Friday, March 29, 2013

Good Friday

I usually try to get along to church on Good Friday and I did so today  -- but to a different church.  I went to St. John's Presbyterian at Annerley.   I normally go to Ann St. Presbyterian in the city.

I "discovered" St. John's only recently, when I was driving in the area and took a wrong turn.  As I was driving down the "wrong" street, however, I noticed a very well-maintained and attractive church in it.  So I went along to the 8.30am service there today to find out a little more about it.

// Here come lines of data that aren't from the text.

(* ===== verification/Resume.v ===== *)
(** * Starting and resuming an apply (tern/local_control_resume.go, local_client.go)

    An operator that claims an apply or an operation hands it to [ResumeApply],
    [ResumeApplyOperation] or [ResumeApplyOperationCutover].  A queued apply is
    dispatched; otherwise the drive plans again against the live schema, completes
    the tasks whose tables no longer differ, refuses changes nobody reviewed, and
    hands the rest to the engine, grouped from its stored resume state or one task
    after the other.  [driveGroupFinalizer] applies the VSchema behind sharded work,
    and [Start] queues a user's request to resume.

    [planRow] is the plan table of the store, which other files do not model.
    [clocks] and [fuel] are the ticks grouped and sequential drives are followed for.
    Draining the engine only waits.  The drive of a start request is modelled as the
    operator runs it, blocking. *)

From S2P Require Import Prelude GoStrings State Convert Sql Store Operations Applies Control Projection Drift Fencing Tasks Plane Fanout Stopping LocalControl Sequential Conflict Grouped.

Local Open Scope string_scope.
Local Open Scope Z_scope.

(** What a drive reports to the operator. *)
Inductive driveErr :=
| driveFailed (message : string) (permanent : bool)
| driveStore (e : StoreErr)
| resumeStateUnavailable (message : string)
| outsideScope
| operationRowMissing
| foreignOperation
| noTasksForOperation
| tasksNotLoaded
| contextDone.
#[global] Instance driveErr_eq_dec : EqDecision driveErr.
Proof. solve_decision. Defined.

(** The drive is still polling, or it returned. *)
Inductive resumeEnd := resumePolling | resumeReturned (err : option driveErr).
#[global] Instance resumeEnd_eq_dec : EqDecision resumeEnd.
Proof. solve_decision. Defined.

Definition fails (e : driveErr) : prog plane resumeEnd := Ret (resumeReturned (Some e)).
Definition succeeds : prog plane resumeEnd := Ret (resumeReturned None).

(** A storage call whose error ends the drive. *)
Definition orReturn {A} (p : prog plane (res A)) (k : A -> prog plane resumeEnd) : prog plane resumeEnd :=
  let! r := p in match r with Err e => fails (driveStore e) | Ok a => k a end.

(** ** Revert phases *)

Definition taskInRevertPhase (task : TaskRec) : bool := IsState (tk_State task) [Task.RevertWindow; Task.Reverting].
Definition applyInRevertPhase (apply : Apply) : bool :=
  IsState (a_State apply) [Apply.RevertWindow; Apply.Reverting; Apply.SkippingRevert].

Definition shouldInspectDeferredCutoverSignal (apply : Apply) : bool :=
  ao_DeferCutover (a_Options apply) && IsState (a_State apply) [Apply.WaitingForCutover; Apply.Recovering].

Definition shouldInspectCutoverSignalForResume (apply : Apply) (forceCutoverResume : bool) : bool :=
  shouldInspectDeferredCutoverSignal apply ||
  (forceCutoverResume && IsState (a_State apply) [Apply.WaitingForCutover; Apply.Recovering]).

(** ** Planning again *)

(** [shardTableKey] *)
Abbreviation shardTableKey := (string * string * string)%type.
Definition taskKey (task : TaskRec) : shardTableKey := (tk_Namespace task, tk_Shard task, tk_TableName task).

Definition replanShardTableDDL (changes : list EngineChange) : gmap shardTableKey string :=
  fold_left (fun out sc =>
    fold_left (fun out tc => <[(ec_Namespace sc, ec_Shard sc, et_Table tc) := et_DDL tc]> out) (ec_Tables sc) out) changes ∅.

(** [finalizerOperationKeySuffix] *)
Definition finalizerOperationKeySuffix := "/group_finalizer".

Definition namespaceFromFinalizerKey (operationKey : string) : string :=
  if HasSuffix operationKey finalizerOperationKeySuffix then TrimSuffix operationKey finalizerOperationKeySuffix else "".

Definition finalizerVSchemaChanges (plan : Plan) (namespace : string) : res (list EngineChange) :=
  if namespace != "" then
    match pn_Namespaces plan !! namespace with
    | Some nsData => if namespaceHasVSchemaArtifact nsData then Ok [flagVSchema (newChange namespace)]
                     else Err (Errorf "plan has no VSchema artifact for the namespace")
    | None => Err (Errorf "plan has no VSchema artifact for the namespace")
    end
  else
    match vschemaNamespaces plan with
    | [] => Err (Errorf "plan has no VSchema artifact for a deployment-scoped finalizer")
    | namespaces => Ok ((fun ns => flagVSchema (newChange ns)) <$> namespaces)
    end.

Definition finalizerVSchemaApplied (st : string) : bool := oneOf st [Engine.StateCompleted; Engine.StateRevertWindow].

(** [localStartControlRequestMetadata], marshalled; zero counts are omitted. *)
Definition startMetadata (startedCount skippedCount : Z) : string :=
  let field name n := if n =? 0 then [] else [dquote ++ name ++ dquote ++ ":" ++ Itoa n] in
  "{" ++ joinWith "," (field "started_count" startedCount ++ field "skipped_count" skippedCount)%list ++ "}".

Record StartResponse := { sp_Accepted : bool; sp_StartedCount : Z; sp_SkippedCount : Z }.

It is built in a Queensland 1920's style, with an exterior of both weatherboards and stucco.  The stucco is painted cream and the weatherboards maroon.  The overall effect is very pleasant.  See below

The interior was quite impressive, with  hammerbeam ceiling supports and NO GRAVEN IMAGES.  There was very attractive leadlight coloured glass in the casement windows but no stained glass, no pictures.  And there was neither a crucifix nor a cross in sight.  Presbyterians of old were quite iconoclastic and this congregation was obviously happy to continue that.  The second picture below -- looking towards the entrance of the church -- gives you some idea of it.

Note the steel bracing for the ceiling.  That was a custom in the 1920s for giving structural strength to large open spaces.  Schools used it too.  I grew up in such spaces so felt at home with it.

The congregation tended to be elderly as usual but filled up most of the back of the church.  I would say the church was about two thirds full, so that is quite creditable. 

An interesting custom among the congregation is that they nearly all followed the Bible readings in the pew Bible.  The pew Bible was a very fine one:  A NKJ version with references, concordance  and a good clear black font well adapted to being read by old eyes.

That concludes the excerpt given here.